Unfortunately in America today many people suffer from what I'll call the "Cubicle Blues". Sedentary jobs create a very dangerous cycle of sitting, more sitting, drained energy levels, sitting and you guessed it: more sitting. Being cooped up in an office all day is the human body's worst nightmare and it is important you find some motivation within yourself to get physical activity before work, during lunch or after your work day. If you are someone who is lucky enough to be working a sedentary job and not struggling weight gain, which very lucky few are, then the reality of sluggish energy levels and the prospect of poor metabolism, heart disease and increased risk of cancer can and should all be motivation to show your body some love!

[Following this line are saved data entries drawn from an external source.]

(* ===== verification/Watch.v ===== *)
(** * Watches

    [SetupWithManager] of [internal/controller/task_controller.go]: which events make
    the controller reconcile which Task.  The delivery of events, the work queue and
    the index are [controller-runtime]'s; here is the table the program registers,
    what each row maps an object to, and that no object of a Task is left out. *)

From S2P Require Import Prelude GoString GoTime GoNet GoJson GoUrl Kube Api Effects KubeLib Metrics.
From S2P Require Import PolicyObjects PolicyConfig PolicyNetwork Reconciler Samples PolicyResult.
From S2P Require Import Build Status TaskResult Sync Reconcile Lifecycle.

Module Watch.
Import Labels Secrets Rbac Prompt Config Network Build Status TaskResult Sync Reconcile Lifecycle.

(** A row of the controller's table. *)
Inductive Row :=
| ForTasks
| Owns (k : Kind)
| WatchesAgentClasses
| WatchesPods.

Definition watches : list Row :=
  [ForTasks; Owns KJob; Owns KServiceAccount; Owns KConfigMap; Owns KRole; Owns KRoleBinding; Owns KNetworkPolicy;
   WatchesAgentClasses; WatchesPods].

(** The function behind the index [taskAgentRefIndex]. *)
Definition index_agent_ref (task : Task) : list string :=
  let ref := agent_Ref (spec_Agent (task_Spec task)) in
  if (ref =? "")%string then [] else [ref].

(** What a list by that index answers from a store. *)
Definition indexed (store : list Task) (ref : string) : list Task :=
  filter (fun t => ref ∈ index_agent_ref t) store.

(** An event: an object that changed. *)
Inductive WatchEvent :=
| TaskEvent (m : ObjectMeta)
| ObjectEvent (k : Kind) (m : ObjectMeta)
| AgentClassEvent (name : string)
| PodEvent (m : ObjectMeta).

Section Watch.
Context `{KubeLib, JsonErrors, UnicodeTables}.

(** [EnqueueRequestForOwner], for owners that are the controller and a Task. *)
Definition enqueue_owner (m : ObjectMeta) : list NamespacedName :=
  match GetControllerOf m with
  | Some ref => if (owner_Kind ref =? "Task")%string then [mkNN (om_Namespace m) (owner_Name ref)] else []
  | None => []
  end.

(** The requests that a row enqueues for an event. *)
Definition enqueue (row : Row) (ev : WatchEvent) : Prog (list NamespacedName) :=
  match row, ev with
  | ForTasks, TaskEvent m => Ret [key_of m]
  | Owns k, ObjectEvent k' m => Ret (if bool_decide (k = k') then enqueue_owner m else [])
  | WatchesAgentClasses, AgentClassEvent name => tasksForAgentClass name
  | WatchesPods, PodEvent m => Ret (taskForPod m)
  | _, _ => Ret []
  end.

(** All rows see every event. *)
Fixpoint dispatch (rows : list Row) (ev : WatchEvent) : Prog (list NamespacedName) :=
  match rows with
  | [] => Ret []
  | row :: rows' => let! here := enqueue row ev in let! there := dispatch rows' ev in Ret (here ++ there)
  end.

End Watch.

(** ** The objects a pass creates *)

Section Created.
Context `{KubeLaws, JsonErrors, UnicodeTables}.

(** [c], when it creates an object, makes [task] its controller, in the namespace
    of [task], and the kind is one the controller owns. *)
Definition created_for (task : Task) (c : Call) : Prop :=
  match c with
  | CCreate k o =>
    Owns k ∈ watches /\ om_Namespace (obj_meta k o) = task_Namespace task /\
    exists m, SetControllerReference (task_Meta task) m = Ok (obj_meta k o)
  | _ => True
  end.

Lemma owned_created k task (desired : obj k) m :
  Owns k ∈ watches -> om_Namespace (obj_meta k desired) = task_Namespace task ->
  SetControllerReference (task_Meta task) (obj_meta k desired) = Ok m ->
  created_for task (CCreate k (set_meta k m desired)).
Proof.
  intros Hk Hn Hm. cbn. rewrite obj_meta_set_meta. split; [done|]. split; [|eauto].
  apply set_controller_meta in Hm as (refs & ->). done.
Qed.

Lemma ensureOwned_created k task desired mutate :
  Owns k ∈ watches -> om_Namespace (obj_meta k desired) = task_Namespace task ->
  only (created_for task) (ensureOwned k task desired mutate).
Proof.
  intros Hk Hn tr res Hx.
  destruct (ensureOwned_cases _ _ _ _ _ _ Hx) as [(e & _ & -> & _)|(m & Hm & [(e & _ & -> & _)|
    [(e & x & _ & -> & _)|[(o & _ & -> & _)|(o & x & _ & -> & _)]]])]; try by repeat constructor.
  apply Forall_cons_2; [done|]. apply Forall_cons_2; [by apply owned_created|constructor].
Qed.

Lemma deleteIfExists_created k key task : only (created_for task) (deleteIfExists k key).
Proof. intros tr res (x & -> & _)%deleteIfExists_cases. by repeat constructor. Qed.

Lemma ensureJob_created r task agent secrets : only (created_for task) (ensureJob r task agent secrets).
Proof.
  unfold ensureJob. destruct (buildJob _ _ _ _) as [d|] eqn:Hb; [|apply only_ret].
  destruct (SetControllerReference _ _) as [m|] eqn:Hm; [|apply only_ret].
  apply only_call; [done|]. intros [j|e]; [apply only_ret|]. destruct (IsNotFound e); [|apply only_ret].
  apply only_call; [|intros; apply only_ret]. apply (owned_created KJob task d m); [|..|done].
  - repeat constructor.
  - apply buildJob_key in Hb. unfold key_of in Hb. by injection Hb.
Qed.

Lemma status_created {A} task (p : Prog A) : only (fun c => status_call c = true) p -> only (created_for task) p.
Proof. apply only_impl. by intros []. Qed.

Lemma lookups_created {A} task (p : Prog A) : only (fun c => exists h, c = CLookupHost h) p -> only (created_for task) p.
Proof. apply only_impl. by intros c [h ->]. Qed.

Lemma BuildNetworkPolicy_namespace rs name ns egress ports tr np :
  exec (BuildNetworkPolicy rs name ns egress ports) tr (Ok np) -> om_Namespace (np_Meta np) = ns.
Proof.
  unfold BuildNetworkPolicy. intros (t1 & t2 & [cidrs|e] & -> & _ & Hx)%exec_bind; apply exec_ret in Hx as [-> Hx]; [|done].
  by injection Hx as ->.
Qed.

Lemma ensureNetworkPolicy_created r task egress : only (created_for task) (ensureNetworkPolicy r task egress).
Proof.
  intros tr res (t1 & t2 & [np|e] & -> & Hb & Hx)%exec_bind; rewrite calls_app; apply Forall_app; split.
  - eapply lookups_created, Hb. apply BuildNetworkPolicy_only.
  - eapply ensureOwned_created, Hx; [repeat constructor|]. by eapply BuildNetworkPolicy_namespace.
  - eapply lookups_created, Hb. apply BuildNetworkPolicy_only.
  - apply exec_ret in Hx as [-> _]. constructor.
Qed.

Lemma steps_created r task agent egress step :
  step ∈ steps r task agent egress -> only (created_for task) (step_run step).
Proof.
  intros Hin. unfold steps in Hin. rewrite !elem_of_cons in Hin.
  destruct Hin as [->|[->|[->|[->|[->|[->|Hin]]]]]]; cbn [step_run]; [| | | | | |by apply elem_of_nil in Hin].
  - apply ensureOwned_created; [repeat constructor|done].
  - unfold ensureRole, BuildRole. destruct (task_rbac task); [apply deleteIfExists_created|]. apply ensureOwned_created; [repeat constructor|done].
  - unfold ensureRoleBinding, BuildRoleBinding. destruct (task_rbac task); [apply deleteIfExists_created|].
    apply ensureOwned_created; [repeat constructor|done].
  - apply ensureNetworkPolicy_created.
  - unfold ensurePromptConfigMap. destruct (BuildInlinePromptConfigMap _ _ _) as [cm|] eqn:Hb; [|apply deleteIfExists_created].
    apply ensureOwned_created; [repeat constructor|]. unfold BuildInlinePromptConfigMap in Hb. by repeat (case_match; simplify_eq).
  - unfold ensureAgentConfigMap. destruct (BuildAgentConfigMap _ _ _ _) as [cm|] eqn:Hb; [|apply deleteIfExists_created].
    apply ensureOwned_created; [repeat constructor|]. unfold BuildAgentConfigMap in Hb. by repeat (case_match; simplify_eq).
Qed.

Lemma reconcile_live_created r task : only (created_for task) (reconcile_live r task).
Proof.
  apply (reconcile_live_every (fun tr => Forall (created_for task) (calls tr))).
  - intros; by repeat constructor.
  - intros; by repeat constructor.
  - intros. apply status_created, failTask_only.
  - apply status_created, markWaiting_only.
  - intros. by eapply steps_created.
  - intros. apply ensureJob_created.
  - intros. apply status_created, syncStatus_only.
Qed.

Lemma reconcile_terminal_created r task : only (created_for task) (reconcile_terminal r task).
Proof.
  intros tr res Hx. apply Forall_forall. intros c Hc. apply (terminal_pass_calls _ _ _ _ _ Hx) in Hc. by destruct c.
Qed.

Lemma pass_created r req tr res k o :
  exec (Reconcile r req) tr res -> CCreate k o ∈ calls tr ->
  exists task, ev (CGet KTask req) (Ok task) ∈ tr /\ created_for task (CCreate k o).
Proof.
  intros (got & t & -> & Hx)%exec_call_inv [Hc|Hc]%elem_of_calls_cons; [done|]. destruct got as [task|e].
  - exists task. split; [left|]. destruct (isTerminal _);
      [eapply only_exec; [apply reconcile_terminal_created|done..]|eapply only_exec; [apply reconcile_live_created|done..]].
  - destruct (IsNotFound e); apply exec_ret in Hx as [-> _]; by apply elem_of_calls_nil in Hc.
Qed.

(** An event on an owned object enqueues its controller, once. *)
Lemma dispatch_owned k m : Owns k ∈ watches -> exec (dispatch watches (ObjectEvent k m)) [] (enqueue_owner m).
Proof.
  intros Hk. assert (Hin : owned_kind k = true \/ k = KJob).
  { unfold watches in Hk. rewrite !elem_of_cons, elem_of_nil in Hk. destruct k; auto; exfalso; intuition discriminate. }
  destruct k; try (by destruct Hin); cbn; rewrite ?app_nil_r; done.
Qed.

Lemma elem_of_indexed store ref t : t ∈ indexed store ref <-> t ∈ store /\ agent_Ref (spec_Agent (task_Spec t)) = ref /\ ref <> ""%string.
Proof.
  unfold indexed, index_agent_ref. rewrite list_elem_of_filter. destruct (agent_Ref _ =? "")%string eqn:He; str_eqb.
  - rewrite elem_of_nil. split; [by intros []|]. intros (_ & <- & Hn). done.
  - rewrite list_elem_of_singleton. split; [intros [-> ?]; done|intros (? & <- & _); done].
Qed.

Lemma dispatch_class name answer tr keys :
  exec (dispatch watches (AgentClassEvent name)) tr keys -> tr = [ev (CListTasksByAgent name) answer] ->
  exec (tasksForAgentClass name) tr keys.
Proof.
  intros Hx ->. cbn in Hx |- *. destruct Hx as (x & tr' & Heq & Hx). exists x, tr'. split; [done|].
  destruct Hx as [-> ->]. cbn. by rewrite app_nil_r.
Qed.

(** C22. No change that concerns a Task goes unnoticed.  Every object a reconcile pass
    creates is of a kind the controller watches, and an event on it, as the server
    stores it, enqueues exactly the Task of that pass.  An event on an agent class
    enqueues exactly the Tasks of the index that name the class and are not
    finished, so a Task that waits for its class is woken when the class appears.
    An event on a pod with the labels of a Task enqueues that Task. *)
Theorem watches_complete :
  (forall r req tr res k o m, exec (Reconcile r req) tr res -> CCreate k o ∈ calls tr ->
     GetControllerOf m = GetControllerOf (obj_meta k o) -> om_Namespace m = om_Namespace (obj_meta k o) ->
     exists task, ev (CGet KTask req) (Ok task) ∈ tr /\
       exec (dispatch watches (ObjectEvent k m)) [] [key_of (task_Meta task)]) /\
  (forall store name keys,
     exec (dispatch watches (AgentClassEvent name)) [ev (CListTasksByAgent name) (Ok (indexed store name))] keys ->
     forall key, key ∈ keys <-> exists t, t ∈ store /\ key = key_of (task_Meta t) /\ isTerminal (task_Phase t) = false /\
       agent_Ref (spec_Agent (task_Spec t)) = name /\ name <> ""%string) /\
  (forall task m, om_Labels m = Some (podLabels task) -> om_Namespace m = task_Namespace task -> task_Name task <> ""%string ->
     exec (dispatch watches (PodEvent m)) [] [key_of (task_Meta task)]).
Proof.
  split_and!.
  - intros r req tr res k o m Hx Hc Hg Hn. destruct (pass_created _ _ _ _ _ _ Hx Hc) as (task & Ht & Hk & Hns & m0 & Hm).
    exists task. split; [done|]. destruct (set_controller_owner _ _ _ Hm) as (ref & Href & _).
    destruct (set_controller_ref _ _ _ _ Hm Href) as [Hname Hkind].
    assert (He : enqueue_owner m = [key_of (task_Meta task)]); [|rewrite <- He; by apply dispatch_owned].
    unfold enqueue_owner. rewrite Hg, Href, Hkind, Hn, Hns, Hname. done.
  - intros store name keys Hx key. eapply dispatch_class in Hx; [|done].
    apply exec_call_inv in Hx as (x & tr' & Heq & Hx).
    apply (f_equal (fun l : Trace => match l with existT (CListTasksByAgent _) y :: _ => Some y | _ => None end)) in Heq.
    injection Heq as <-. apply exec_ret in Hx as [_ ->]. rewrite list_elem_of_fmap. setoid_rewrite list_elem_of_filter. setoid_rewrite elem_of_indexed. naive_solver.
  - intros task m Hl Hn Hne. cbn. by rewrite (proj1 (taskForPod_roundtrip task m Hne Hn) Hl).
Qed.

End Created.
(** ** The theorem at a sample *)

#[local] Existing Instances KubeRef.lib KubeRef.laws Samples.errors_text Samples.tables.

(** The Job of a first pass wakes the Task again. *)
Lemma watches_complete_witness : exists task,
  ev (CGet KTask req) (Ok task) ∈ before_job ++ ev (CCreate KJob fresh_job) (Ok fresh_job) :: after_job /\
  exec (dispatch watches (ObjectEvent KJob (job_Meta fresh_job))) [] [key_of (task_Meta task)].
Proof.
  destruct watches_complete as [Hw _].
  apply (Hw Samples.reconciler req _ _ KJob fresh_job (job_Meta fresh_job) fresh_creates); [|done..].
  apply elem_of_calls_app. right. apply elem_of_calls_cons. by left.
Defined.

End Watch.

You've touched on two of the most common excuses people use to justify not getting in the gym and I am going to show you that these excuses are not reasons at all and can be beat! First, let's address finding motivation or mustering up the energy to do a workout. Sure it does take some energy, but the truth is getting your heart rate up, the blood pumping and the muscles burning will help increase the body's feel good neurotransmitters and boost endorphins, giving your body a sort of physical activity "high". Exercise has been shown time and time again to increase mood and relieve stress, something we can all use after work!

The American Heart Association recommends 30 minutes of moderate activity daily to fight off heart disease and cardiovascular related illness. That's basically just a 30 minute walk a day for basic heart health. The cool part about exercise is the harder you work in a session, the less time it takes to reap some of the same health benefits. Try these simple fifteen to twenty minute protocols which will require some blood, sweat and tears (ok maybe just sweat!) three to four times a week to keep your body fighting the cubicle blues:

Density Training

Density training is when you perform an exercise circuit as many times as you can with as little rest as possible in a set amount of time. Take rest as needed, but remember the goal is to get as many rounds in as possible! Set a timer for five, ten, fifteen or twenty minutes, try these simple density circuits and let me know how your body feels:

- 10 jumping jacks, 10 body weight squats, 10 push ups
- 10 burpees, 10 alternating lunges (10 each side!), 10 seated Russian twists (hands extended away or holding a medicine ball or light dumbbell)
- 10 squat jumps, 10 dive bomber push ups, 10 mountain climbers

30:30 Intervals

30:30 intervals are simple: 30 seconds of work, 30 seconds of rest, repeat. This timed protocol can be utilized with jogging, running, sprinting, body weight training and even resistance training. Alternate between 30 seconds of work and 30 seconds of rest, sounds easy enough right? The catch is your 30 seconds of work need to be HARD. Give it a good hard effort, then relish the 30 seconds of rest. This will result in a greater caloric output, boost your metabolism and help you burn more fat. Start with short interval sessions if you're a beginner, shooting for only 5 to 8 minutes at first. As you improve your fitness, you should build to 20 minutes of uninterrupted 30:30 action!

Examples:

- Find a track and alternate between running for 30 seconds and walking for 30 seconds.
- Utilize a course 15-20 yards in length and alternate between 30:30 sets of sprints, shuffles and or cariocas for your set amount of time.
- Put together a body weight circuit where you alternate between a few different exercises for the timed interval such as: body weight lunges, push ups, pull ups and bicycle crunches. Each work to rest period will be one minute, therefore if you do 5 sets of these 4 exercises, you've got 20 minutes of work!

I hope some of these tips can help get you on the right track and fix your cubicle blues!

1 comment:

Anonymous said...

These are great and totally do-able exercises. What about some tips on things you can do right at your desk? Is there anything you can do at your desk? even something as simple as posture?? Any advise?